13. A decisão recorrida não se pronunciou acerca das circunstâncias sócio económicas relativas à vida do arguido e que já se encontravam provadas nos autos, nem lhe permitiu a produção de prova que permitisse ao Tribunal recorrido decidir em favor do arguido.

14. Determina a alínea c) 1ª parte do art.º 379º do CPP que é nula a sentença “quando o Tribunal deixe de pronunciar-se sobre questões de que devesse conhecer...”

15. Sendo obrigação do Tribunal apreciar todos os factos que lhe permitam concluir pela aplicação ou não do instituto da suspensão da execução da prisão subsidiária, a falta de pronúncia implica a nulidade da decisão.

16. O despacho recorrido é nulo por violação do disposto no art.º 49º, n.º 3 do Código Penal.

Termos em que, e nos mais de direito aplicáveis, com o douto suprimento de V. Exas., deve o presente recurso ser julgado TOTALMENTE PROCEDENTE, revogando-se o Despacho proferido pelo Tribunal Recorrido e substituindo-se o mesmo por decisão que determine a suspensão da prisão subsidiária, subordinada ao cumprimento dos deveres ou regras de conduta de conteúdo não económico ou financeiro que se mostrem adequadas ao caso, fazendo-se assim a

                   Elevada e Costumada Justiça!»

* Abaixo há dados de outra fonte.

Definition record_of (r : PriceRecord) : value :=
  VObj [("price", match price r with Some x => VNum x | None => VUndefined end);
        ("change", VNum (change r));
        ("history", VObj [("timestamp", timestamp r); ("close", close r)])]%string.

(** ** The valuation the specification describes

    A price is usable when the cache holds one for the symbol and it is
    strictly positive. *)
Definition usable (prices : gmap string PriceRecord) (sym : string) : option float :=
  match prices !! sym with
  | Some r =>
      match price r with
      | Some x => if (0 <? x)%float then Some x else None
      | None => None
      end
  | None => None
  end.

Definition invested (ps : list Position) : float :=
  fold_left (fun acc p => acc + qty p * cost p)%float ps 0%float.

Definition currentValue (prices : gmap string PriceRecord) (ps : list Position) : float :=
  fold_left (fun acc p => match usable prices (symbol p) with
                          | Some x => (acc + qty p * x)%float
                          | None => acc
                          end) ps 0%float.

Definition hasAnyPriceData (prices : gmap string PriceRecord) (ps : list Position) : bool :=
  existsb (fun p => match usable prices (symbol p) with
                    | Some _ => true
                    | None => false
                    end) ps.

Definition summarize_spec (ps : list Position) (prices : gmap string PriceRecord) : Summary :=
  let inv := invested ps in
  let cur := currentValue prices ps in
  let pl := (cur - inv)%float in
  mkSummary inv cur (hasAnyPriceData prices ps) pl
            (if (0 <? inv)%float then (pl / inv * 100)%float else 0%float).

(** A body of the shape the provider answers with: one result with its
    metadata, its timestamps and one quote. *)
Definition chartBody (currentPrice previousClose : float) (timestamps closes : value) : value :=
  VObj [("chart",
         VObj [("result",
                VArr [VObj [("meta", VObj [("regularMarketPrice", VNum currentPrice);
                                           ("chartPreviousClose", VNum previousClose)]);
                            ("timestamp", timestamps);
                            ("indicators",
                             VObj [("quote", VArr [VObj [("close", closes)]])])]]);
               ("error", VNull)])]%string.

(** A parsed body from which the reads of [fetchStockData] succeed and find the
    Numbers [currentPrice] and [previousClose] and the two series. *)
Definition provides (json : value) (currentPrice previousClose : float)
    (timestamps closes : value) : Prop :=
  exists chart results result meta indicators quote quote0,
    get json "chart" = Ok chart /\
    get chart "result" = Ok results /\
    index0 results = Ok result /\
    get result "meta" = Ok meta /\
    get meta "regularMarketPrice" = Ok (VNum currentPrice) /\
    get meta "chartPreviousClose" = Ok (VNum previousClose) /\
    get result "timestamp" = Ok timestamps /\
    get result "indicators" = Ok indicators /\
    get indicators "quote" = Ok quote /\
    index0 quote = Ok quote0 /\
    get quote0 "close" = Ok closes.

(** What a response leads [fetchStockData] to write: a well-typed record, or
    nothing because the request, the parsing of the body or the reading of
    its fields threw. *)
Definition answers (response : result value) (o : option PriceRecord) : Prop :=
  match o with
  | Some r => (let? json := response in quoteRecord json) = Ok (record_of r)
  | None => exists e, (let? json := response in quoteRecord json) = Throw e
  end.

(** The cache a run of [fetchAllData] should leave: each Position whose
    request was answered has its record replaced, in ledger order. *)
Fixpoint refreshed (outcomes : nat -> option PriceRecord) (n : nat)
    (ps : list Position) (prices : gmap string PriceRecord) : gmap string PriceRecord :=
  match ps with
  | [] => prices
  | p :: rest =>
      refreshed outcomes (S n) rest
                (match outcomes n with
                 | Some r => <[symbol p := r]> prices
                 | None => prices
                 end)
  end.
(** * The display engine of lighthouse ([src/display.c])

    A shallow embedding of the drawing code: the geometry of a row, the
    scroll window of [draw_result_text], the modifiers of [draw_text], the
    image fitting of [get_new_size] and [draw_png], the run loops of
    [draw_line] and [draw_desc] over a caller-owned text buffer, and the
    order of the paints of [redraw_all].

    Unsigned 32-bit integers are [Z] with the wrap-around written out,
    single-precision floats are [spec_float] at precision 24, with their
    values read in the reals, the text buffer is a [list Z] of bytes
    addressed by index, and the calls into cairo, pango, gdk, xcb and libc
    are either recorded as operations or answered by a [backend] record. *)

From Stdlib Require Import ZArith Lia List Bool SpecFloat Reals Lra.
From stdpp Require Import base list.

Local Open Scope Z_scope.

(** ** Machine integers *)

Module U32.
Definition modulus : Z := 2 ^ 32.
Definition wrap (z : Z) : Z := z mod modulus.
Definition in_range (z : Z) : Prop := 0 <= z < modulus.
Definition add (a b : Z) : Z := wrap (a + b).
Definition sub (a b : Z) : Z := wrap (a - b).
Definition mul (a b : Z) : Z := wrap (a * b).
End U32.

(** [#define min(a,b) ((a) < (b) ? (a) : (b))] *)
Definition cmin (a b : Z) : Z := if a <? b then a else b.

(** ** Outcomes

    [Fault] stands for behaviour that C leaves undefined (a division by
    zero, an access outside the text buffer, a float that does not fit the
    integer it is converted to, [fgetc] on a null stream); [Timeout] is
    the end of the fuel of a loop. *)

Inductive outcome (A : Type) : Type :=
| Done (a : A)
| Fault
| Timeout.

Arguments Done {A} a.
Arguments Fault {A}.
Arguments Timeout {A}.

Definition obind {A B : Type} (m : outcome A) (k : A -> outcome B) : outcome B :=
  match m with
  | Done a => k a
  | Fault => Fault
  | Timeout => Timeout
  end.

Notation "'let*' x ':=' m 'in' k" := (obind m (fun x => k))
  (at level 10, x pattern, m at level 100, k at level 200).

(** ** Data model *)

(** Modelled from the spec: the fields of the configuration record
    [settings], whose declaration is in [globals.h]; the dimensions are
    unsigned 32-bit integers. *)
Module settings.
Record t : Type := mk {
  height : Z;
  max_height : Z;
  width : Z;
  desc_size : Z;
  horiz_padding : Z;
  font_size : Z;
  desc_font_size : Z;
  cursor_padding : Z;
  line_gap : Z;
  cursor_is_underline : bool;
  auto_center : bool
}.
End settings.

(** Modelled from the spec: the fields of the process-wide record [global]
    of [globals.h], whose declaration is in another file; the scroll
    state is three unsigned 32-bit integers. *)
Module global.
Record t : Type := mk {
  result_count : Z;
  result_highlight : Z;
  result_offset : Z;
  real_font_size : Z;
  real_desc_font_size : Z;
  win_x_pos : Z;
  win_x_pos_with_desc : Z;
  win_y_pos : Z
}.

Definition with_highlight (g : t) (h : Z) : t :=
  mk (result_count g) h (result_offset g) (real_font_size g)
     (real_desc_font_size g) (win_x_pos g) (win_x_pos_with_desc g) (win_y_pos g).

Definition with_offset (g : t) (o : Z) : t :=
  mk (result_count g) (result_highlight g) o (real_font_size g)
     (real_desc_font_size g) (win_x_pos g) (win_x_pos_with_desc g) (win_y_pos g).

Definition scroll_in_range (g : t) : Prop :=
  U32.in_range (result_count g) /\ U32.in_range (result_highlight g) /\
  U32.in_range (result_offset g).
End global.

(** ** The scroll window of [draw_result_text] (lines 576-598) *)

(** [if (global.result_count - 1 < global.result_highlight)
       global.result_highlight = global.result_count - 1;] *)
Definition clamp_highlight (g : global.t) : global.t :=
  if U32.sub (global.result_count g) 1 <? global.result_highlight g
  then global.with_highlight g (U32.sub (global.result_count g) 1)
  else g.

(** [uint32_t max_results = settings.max_height / settings.height - 1;] *)
Definition max_results (s : settings.t) : outcome Z :=
  if settings.height s =? 0 then Fault
  else Done (U32.sub (settings.max_height s / settings.height s) 1).

(** The chain of [if]s that sets [global.result_offset]; the result is the
    new scroll state and [display_results]. *)
Definition set_offset (maxr : Z) (g : global.t) : global.t * Z :=
  let count := global.result_count g in
  let display_results := cmin count maxr in
  if count <=? maxr then
    (global.with_offset g 0, display_results)
  else if U32.sub count maxr <? global.result_offset g then
    (global.with_offset g (U32.sub count maxr), display_results)
  else if U32.add (global.result_offset g) display_results
            <? U32.add (global.result_highlight g) 1 then
    let g' := global.with_offset g
                (U32.sub (global.result_highlight g) (U32.sub display_results 1)) in
    (g', U32.sub count (global.result_offset g'))
  else if global.result_highlight g <? global.result_offset g then
    (global.with_offset g (global.result_highlight g), display_results)
  else
    (g, display_results).

Definition scroll_window (s : settings.t) (g : global.t) : outcome (global.t * Z) :=
  let g1 := clamp_highlight g in
  let* maxr := max_results s in
  Done (set_offset maxr g1).

(** The invariant of the scroll window that the specification asks for. *)
Definition window_invariant (g : global.t) (display_results : Z) : Prop :=
  global.result_offset g <= global.result_highlight g
    <= global.result_offset g + display_results - 1 /\
  global.result_offset g + display_results <= global.result_count g.

(** ** Single-precision floats

    [float] is IEEE binary32: precision 24, exponent bound 128. *)

Module F32.
Definition prec : Z := 24.
Definition emax : Z := 128.

(** [(float) n] for an unsigned integer [n]. *)
Definition of_u32 (n : Z) : spec_float := binary_normalize prec emax n 0 false.

Definition div : spec_float -> spec_float -> spec_float := SFdiv prec emax.
Definition mul : spec_float -> spec_float -> spec_float := SFmul prec emax.
Definition ltb : spec_float -> spec_float -> bool := SFltb.

(** The [min] macro at type [float]. *)
Definition fmin (a b : spec_float) : spec_float := if ltb a b then a else b.

(** The integral part of the magnitude of a finite float. *)
Definition trunc_mag (m : positive) (e : Z) : Z :=
  if 0 <=? e then Z.pos m * 2 ^ e else Z.pos m / 2 ^ (- e).

(** The conversion of a [float] to [uint32_t]: the fractional part is
    discarded, and the behaviour is undefined when the integral part is
    not a [uint32_t]. *)
Definition to_u32 (f : spec_float) : outcome Z :=
  match f with
  | S754_zero _ => Done 0
  | S754_finite s m e =>
      let t := trunc_mag m e in
      if s then (if t =? 0 then Done 0 else Fault)
      else if t <? U32.modulus then Done t else Fault
  | S754_infinity _ | S754_nan => Fault
  end.
End F32.

(** [offset_t]: the x offset, the baseline of the text and the top of an
    image. *)
Module offset.
Record t : Type := mk { x : Z; y : Z; image_y : Z }.
Definition with_x (o : t) (v : Z) : t := mk v (y o) (image_y o).
End offset.

(** Modelled from the spec: [image_format_t], declared in [display.h],
    the width and the height of a picture as two unsigned 32-bit
    integers. *)
Module format.
Record t : Type := mk { width : Z; height : Z }.
End format.

(** Modelled from the spec: the modifiers of a run and the types of a
    draw command, two enumerations declared with [draw_t]. *)
Inductive modifier_type_t : Type := CENTER | BOLD | NONE.

Inductive draw_type_t : Type := DRAW_LINE | NEW_LINE | DRAW_IMAGE | DRAW_TEXT.

(** Modelled from the spec: [draw_t], what [parse_result_line] returns.
    [data] points into the text buffer ([None] is the null pointer),
    [data_length] is the width of the run that the parser measured, and
    [modifiers_array] is the array of [modifiers_array_length]
    modifiers. *)
Module draw.
Record t : Type := mk {
  type : draw_type_t;
  data : option nat;
  data_length : Z;
  modifiers_array : list modifier_type_t
}.
End draw.

(** Modelled from the spec: [result_t], the text of a row, its
    description and its action, the last two possibly null. *)
Module result.
Record t : Type := mk {
  text : list Z;
  desc : option (list Z);
  action : option (list Z)
}.
Definition with_text (r : t) (b : list Z) : t := mk b (desc r) (action r).
Definition with_desc (r : t) (b : list Z) : t := mk (text r) (Some b) (action r).
End result.

(** The colours of [settings], which the paints receive by address. *)
Inductive color_t : Type :=
| query_fg | query_bg | result_fg | result_bg | highlight_fg | highlight_bg.

(** What a paint leaves on the cairo context. *)
Inductive op : Type :=
| Rectangle (c : color_t) (x y w h : Z)
| ShowText (c : color_t) (x y : Z) (bold : bool) (size : Z) (text : list Z)
| ShowCursorGlyph
| PaintImage (x y w h : Z) (path : list Z)
| StrokeLine (x1 x2 y : Z).

(** What a repaint does, in order. *)
Inductive event : Type :=
| PaintQuery (ops : list op)
| PaintDesc (ops : list op)
| PaintRow (index line : Z) (fg bg : color_t) (ops : list op)
| ConfigureWindowPos (x y : Z)
| ConfigureWindowSize (w h : Z)
| SurfaceSetSize (w h : Z)
| SurfaceFlush
| XcbFlush.

(** The collaborators of the drawing code: the two build switches, the
    markup parser [parse_result_line] (it reads the buffer at the cursor
    and returns the run, the new cursor and the modifiers it keeps), the
    text measures of cairo and pango, and the file system and decoders
    that [draw_image] asks. *)
Record backend : Type := {
  NO_PANGO : bool;
  NO_GDK : bool;
  parse_result_line :
    list Z -> nat -> Z -> list modifier_type_t -> draw.t * nat * list modifier_type_t;
  (** [cairo_text_extents]: the x advance and the width *)
  text_extents : list Z -> Z * Z;
  (** [pango_layout_get_pixel_size]: the width at the given weight *)
  layout_pixel_width : list Z -> bool -> Z;
  (** [wordexp]: the first word, or an error *)
  wordexp : list Z -> option (list Z);
  (** [access (path, F_OK) != -1] *)
  access : list Z -> bool;
  (** [fgetc (fopen (path, "r"))]; [None] when [fopen] returns null *)
  fgetc_first : list Z -> option Z;
  (** [gdk_pixbuf_new_from_file]: the size of the image, or an error *)
  gdk_pixbuf_size : list Z -> option (Z * Z);
  (** [cairo_image_surface_create_from_png]: the size of the image; a
      file that does not decode gives a surface of size zero *)
  png_surface_size : list Z -> option (Z * Z)
}.

(** ** Text buffers *)

(** The bytes from [p] up to the first terminator. *)
Fixpoint until_nul (l : list Z) : list Z :=
  match l with
  | [] => []
  | b :: l' => if b =? 0 then [] else b :: until_nul l'
  end.

Definition cstring (buf : list Z) (p : nat) : list Z := until_nul (drop p buf).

                                          *

Notificado do interposto recurso, o Ministério Público respondeu defendendo a sua improcedência.

                                          *

Nesta instância, na intervenção a que alude o artigo 417.º, n.º 1 do Código de Processo Penal([1]), o Exmo. Procurador-Geral Adjunto, emitiu parecer no sentido de que deve ser negado provimento ao recurso, confirmando-se a decisão recorrida.

                                          *

No âmbito do disposto no artigo 417.º, n.º 2, o arguido nada disse.

                                          *

Colhidos os vistos, o processo foi presente à conferência para decisão.

                                          *

II - FUNDAMENTAÇÃO

1. É o seguinte o teor do despacho recorrido (transcrição):

«Veio o arguido/condenado requerer, ao abrigo do disposto no artigo 49.º n.º 3 do Código Penal, a suspensão da execução da pena de prisão subsidiária em que foi condenado nos presentes autos, alegando que se encontra numa situação económica difícil, vivendo entre Espanha e Portugal para angariar rendimentos que lhe permitam assegurar o sustento da sua família, não tendo, por isso, meios para suportar o pagamento da multa.

O Ministério Público pronunciou-se no sentido de não se verificar o circunstancialismo previsto no artigo 49.º n.º 3 do Código Penal, promovendo o cumprimento da pena de prisão subsidiária.

Cumpre apreciar e decidir.

Segundo as disposições conjugadas dos n.º 1 e 2 do artigo 43.º do Código Penal, não sendo paga a pena de multa aplicada em substituição da pena de prisão, o condenado cumpre a pena de prisão aplicada na sentença, sendo correspondentemente aplicável o disposto no n.º 3 do artigo 49.°.

Por sua vez, dispõe este último normativo que se o condenado provar que a razão do não pagamento da multa lhe não é imputável, pode a execução da prisão ser suspensa, por um período de um a três anos, desde que a suspensão seja subordinada ao cumprimento de deveres ou regras de conduta de conteúdo não económico ou financeiro.

Ou seja, por razões de justiça material fundadas nos mais elementares princípios de respeito pela dignidade humana, confere-se, assim, ao condenado, perante a falta de pagamento da pena de multa, o “benefício da dúvida”, admitindo a possibilidade de aquela falha não lhe ser imputável e resultar antes de uma absoluta impossibilidade de angariar meios económicos para suportar o pagamento da multa.

Trata-se, como está bem de ver, de uma hipótese excepcional, pensada para situações muito especiais, como a contracção de uma doença incapacitante, a prisão ou qualquer outro acontecimento, alheio à vontade do condenado, que o torne incapaz de solver a multa.

Por outro lado, conforme refere o Acórdão do Tribunal da Relação de Coimbra de 23.05.2007 (disponível in www.dgsi.pt) esta impossibilidade tem de decorrer de motivos supervenientes, ou seja, de factores posteriores à condenação e tem de residir numa alteração fortuita das condições económico-financeiras do condenado após a condenação.

Na verdade, só assim se justifica e compreende a concessão desta última oportunidade ao condenado, sendo certo que na sentença foram já tidas em consideração todas as circunstâncias sociais e económicas em que aquele vive.

Exposto o Direito, vejamos, então, os factos.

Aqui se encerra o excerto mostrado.